§ Task prompt:
Take the data that follows and retype it word for word.

──────────

(** The start of a response: the status byte and the header of the request. *)
Lemma reset_buffer_ok stx i cmd q h :
  headed i cmd q h -> stx <> 0 -> len (header i cmd q) + 1 < RECV_BUFFER_SIZE ->
  exists tx, hupacket_reset_buffer stx h = Ok (tt, set_tx tx h) /\ tx_ok (stx :: header i cmd q) tx.
Proof.
  intros [[_ _ W] [p [Hp Hcmd]] Hi Hq] Hstx Hl. unfold hupacket_reset_buffer.
  set (tx0 := <[0%nat := 0]> (tx_buffer h)).
  assert (Htx0 : tx_ok [] tx0).
  { unfold tx0. split; [by rewrite len_insert|]. split; [|apply not_elem_of_nil].
    destruct (tx_buffer h) as [|x t]; [done|]. by exists t. }
  erewrite stm_bind_ok.
  2: { apply updates_ok. rewrite wr_ok by (rewrite W; done). step. reflexivity. }
  cbv beta iota.
  assert (He : emits (hupacket_append_char stx;; (i ← gets id;
    (if i is Some _ then append_at i;; hupacket_append_char ID_MARK else mret tt);;
    p ← reads (fun h => rd (argv h) 0); append_at p;;
    s ← gets sequence; if s is Some _ then hupacket_append_char SEQUENCE_MARK;; append_at s else mret tt))
    ([stx] ++ header i cmd q) h).
  { apply emits_bind; [by apply emits_char|]. apply emits_gets; [done|].
    apply emits_bind.
    { destruct i as [s|]; cbn [opt_str] in Hi.
      - destruct Hi as [Hn Hs]. destruct (id h) as [o|] eqn:Eo; [|done].
        apply emits_bind; [apply emits_at; [done | by eapply str_at_no_nul] | by apply emits_char].
      - rewrite Hi. apply emits_nil. }
    apply (emits_reads _ _ _ _ p); [done|]. apply emits_bind; [apply emits_at; [done | by eapply str_at_no_nul]|].
    apply emits_gets; [done|]. destruct q as [s|]; cbn [opt_str] in Hq.
    - destruct Hq as [Hn Hs]. destruct (sequence h) as [o|] eqn:Eo; [|done].
      apply (emits_bind _ _ [SEQUENCE_MARK] s); [by apply emits_char | apply emits_at; [done | by eapply str_at_no_nul]].
    - rewrite Hq. apply emits_nil. }
  destruct (He tx0 [] Htx0) as (tx & E & Htx); [rewrite len_app, len_single, len_nil; lia|].
  exists tx. split; [exact E | exact Htx].
Qed.
(** The last steps: the end mark, and the string handed to [send]. *)
Lemma finish_end h tx s : tx_ok s tx -> len s + 1 < RECV_BUFFER_SIZE ->
  exists tx', (hupacket_append_char END_OF_PACKET;; reads (fun h => cstr (tx_buffer h) 0)) (set_tx tx h) =
    Ok (s ++ [END_OF_PACKET], set_tx tx' h) /\ len tx' = RECV_BUFFER_SIZE.
Proof.
  intros Htx Hl. destruct (emits_char END_OF_PACKET h ltac:(done) tx s Htx) as (tx' & E & Hlen & [r Er] & Hn);
    [by rewrite len_single|].
  exists tx'. split; [|done]. erewrite stm_bind_ok by apply E. cbv beta iota. apply reads_ok. fields. rewrite Er. by apply (cstr_app []).
Qed.

Lemma finish_ok h tx stx body : tx_ok (stx :: body) tx ->
  len body + 12 < RECV_BUFFER_SIZE ->
  exists tx' c,
    finish_buffer crc16 itoa (set_tx tx h) = Ok ((stx :: body ++ trailer c ++ [END_OF_PACKET]), set_tx tx' h) /\
    (crc16_at h = None -> c = None) /\
    (crc16_at h <> None -> exists t, c = Some t /\ u16 (strtoul16 t) = crc16 body) /\
    Forall plain (default [] c) /\ len (default [] c) <= 8 /\ len tx' = RECV_BUFFER_SIZE.
Proof.
  intros Htx Hl. pose proof (len_nonneg body). unfold RECV_BUFFER_SIZE in *.
  destruct (itoa_hex (crc16 body)) as (t & Et & Hlt & Hpt & Hvt); [apply crc16_range|].
  unfold finish_buffer. sgets. fields. destruct (crc16_at h) as [o|].
  - rewrite !stm_bind_bind. erewrite stm_bind_ok.
    2: { apply reads_ok. fields. destruct Htx as (_ & [r ->] & H0). apply (cstr_app [stx]); [done|].
         by apply not_elem_of_cons in H0 as [_ H0]. }
    cbv beta iota. rewrite !stm_bind_bind.
    destruct (emits_char CRC_MARK h ltac:(done) tx _ Htx) as (tx1 & E1 & Htx1);
      [rewrite len_single, len_cons; unfold RECV_BUFFER_SIZE; lia|].
    erewrite stm_bind_ok by apply E1. cbv beta iota.
    destruct (emits_itoa (crc16 body) 16 9 t h Et ltac:(lia) (plain_no_nul _ Hpt) tx1 _ Htx1) as (tx2 & E2 & Htx2);
      [rewrite len_app, len_single, len_cons; unfold RECV_BUFFER_SIZE; lia|].
    erewrite stm_bind_ok by apply E2. cbv beta iota.
    destruct (finish_end h tx2 _ Htx2) as (tx3 & E3 & Hl3);
      [rewrite !len_app, len_single, len_cons; unfold RECV_BUFFER_SIZE; lia|].
    exists tx3, (Some t). split_and!; try done; [|by eauto].
    rewrite E3. do 2 f_equal. cbn [trailer]. by rewrite <- !app_assoc.
  - rewrite stm_ret_bind. destruct (finish_end h tx _ Htx) as (tx3 & E3 & Hl3);
      [rewrite len_cons; unfold RECV_BUFFER_SIZE; lia|].
    exists tx3, None. split_and!; try done.
Qed.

──────────

§ Exercise result:
(** The start of a response: the status byte and the header of the request. *)
Lemma reset_buffer_ok stx i cmd q h :
  headed i cmd q h -> stx <> 0 -> len (header i cmd q) + 1 < RECV_BUFFER_SIZE ->
  exists tx, hupacket_reset_buffer stx h = Ok (tt, set_tx tx h) /\ tx_ok (stx :: header i cmd q) tx.
Proof.
  intros [[_ _ W] [p [Hp Hcmd]] Hi Hq] Hstx Hl. unfold hupacket_reset_buffer.
  set (tx0 := <[0%nat := 0]> (tx_buffer h)).
  assert (Htx0 : tx_ok [] tx0).
  { unfold tx0. split; [by rewrite len_insert|]. split; [|apply not_elem_of_nil].
    destruct (tx_buffer h) as [|x t]; [done|]. by exists t. }
  erewrite stm_bind_ok.
  2: { apply updates_ok. rewrite wr_ok by (rewrite W; done). step. reflexivity. }
  cbv beta iota.
  assert (He : emits (hupacket_append_char stx;; (i ← gets id;
    (if i is Some _ then append_at i;; hupacket_append_char ID_MARK else mret tt);;
    p ← reads (fun h => rd (argv h) 0); append_at p;;
    s ← gets sequence; if s is Some _ then hupacket_append_char SEQUENCE_MARK;; append_at s else mret tt))
    ([stx] ++ header i cmd q) h).
  { apply emits_bind; [by apply emits_char|]. apply emits_gets; [done|].
    apply emits_bind.
    { destruct i as [s|]; cbn [opt_str] in Hi.
      - destruct Hi as [Hn Hs]. destruct (id h) as [o|] eqn:Eo; [|done].
        apply emits_bind; [apply emits_at; [done | by eapply str_at_no_nul] | by apply emits_char].
      - rewrite Hi. apply emits_nil. }
    apply (emits_reads _ _ _ _ p); [done|]. apply emits_bind; [apply emits_at; [done | by eapply str_at_no_nul]|].
    apply emits_gets; [done|]. destruct q as [s|]; cbn [opt_str] in Hq.
    - destruct Hq as [Hn Hs]. destruct (sequence h) as [o|] eqn:Eo; [|done].
      apply (emits_bind _ _ [SEQUENCE_MARK] s); [by apply emits_char | apply emits_at; [done | by eapply str_at_no_nul]].
    - rewrite Hq. apply emits_nil. }
  destruct (He tx0 [] Htx0) as (tx & E & Htx); [rewrite len_app, len_single, len_nil; lia|].
  exists tx. split; [exact E | exact Htx].
Qed.
(** The last steps: the end mark, and the string handed to [send]. *)
Lemma finish_end h tx s : tx_ok s tx -> len s + 1 < RECV_BUFFER_SIZE ->
  exists tx', (hupacket_append_char END_OF_PACKET;; reads (fun h => cstr (tx_buffer h) 0)) (set_tx tx h) =
    Ok (s ++ [END_OF_PACKET], set_tx tx' h) /\ len tx' = RECV_BUFFER_SIZE.
Proof.
  intros Htx Hl. destruct (emits_char END_OF_PACKET h ltac:(done) tx s Htx) as (tx' & E & Hlen & [r Er] & Hn);
    [by rewrite len_single|].
  exists tx'. split; [|done]. erewrite stm_bind_ok by apply E. cbv beta iota. apply reads_ok. fields. rewrite Er. by apply (cstr_app []).
Qed.

Lemma finish_ok h tx stx body : tx_ok (stx :: body) tx ->
  len body + 12 < RECV_BUFFER_SIZE ->
  exists tx' c,
    finish_buffer crc16 itoa (set_tx tx h) = Ok ((stx :: body ++ trailer c ++ [END_OF_PACKET]), set_tx tx' h) /\
    (crc16_at h = None -> c = None) /\
    (crc16_at h <> None -> exists t, c = Some t /\ u16 (strtoul16 t) = crc16 body) /\
    Forall plain (default [] c) /\ len (default [] c) <= 8 /\ len tx' = RECV_BUFFER_SIZE.
Proof.
  intros Htx Hl. pose proof (len_nonneg body). unfold RECV_BUFFER_SIZE in *.
  destruct (itoa_hex (crc16 body)) as (t & Et & Hlt & Hpt & Hvt); [apply crc16_range|].
  unfold finish_buffer. sgets. fields. destruct (crc16_at h) as [o|].
  - rewrite !stm_bind_bind. erewrite stm_bind_ok.
    2: { apply reads_ok. fields. destruct Htx as (_ & [r ->] & H0). apply (cstr_app [stx]); [done|].
         by apply not_elem_of_cons in H0 as [_ H0]. }
    cbv beta iota. rewrite !stm_bind_bind.
    destruct (emits_char CRC_MARK h ltac:(done) tx _ Htx) as (tx1 & E1 & Htx1);
      [rewrite len_single, len_cons; unfold RECV_BUFFER_SIZE; lia|].
    erewrite stm_bind_ok by apply E1. cbv beta iota.
    destruct (emits_itoa (crc16 body) 16 9 t h Et ltac:(lia) (plain_no_nul _ Hpt) tx1 _ Htx1) as (tx2 & E2 & Htx2);
      [rewrite len_app, len_single, len_cons; unfold RECV_BUFFER_SIZE; lia|].
    erewrite stm_bind_ok by apply E2. cbv beta iota.
    destruct (finish_end h tx2 _ Htx2) as (tx3 & E3 & Hl3);
      [rewrite !len_app, len_single, len_cons; unfold RECV_BUFFER_SIZE; lia|].
    exists tx3, (Some t). split_and!; try done; [|by eauto].
    rewrite E3. do 2 f_equal. cbn [trailer]. by rewrite <- !app_assoc.
  - rewrite stm_ret_bind. destruct (finish_end h tx _ Htx) as (tx3 & E3 & Hl3);
      [rewrite len_cons; unfold RECV_BUFFER_SIZE; lia|].
    exists tx3, None. split_and!; try done.
Qed.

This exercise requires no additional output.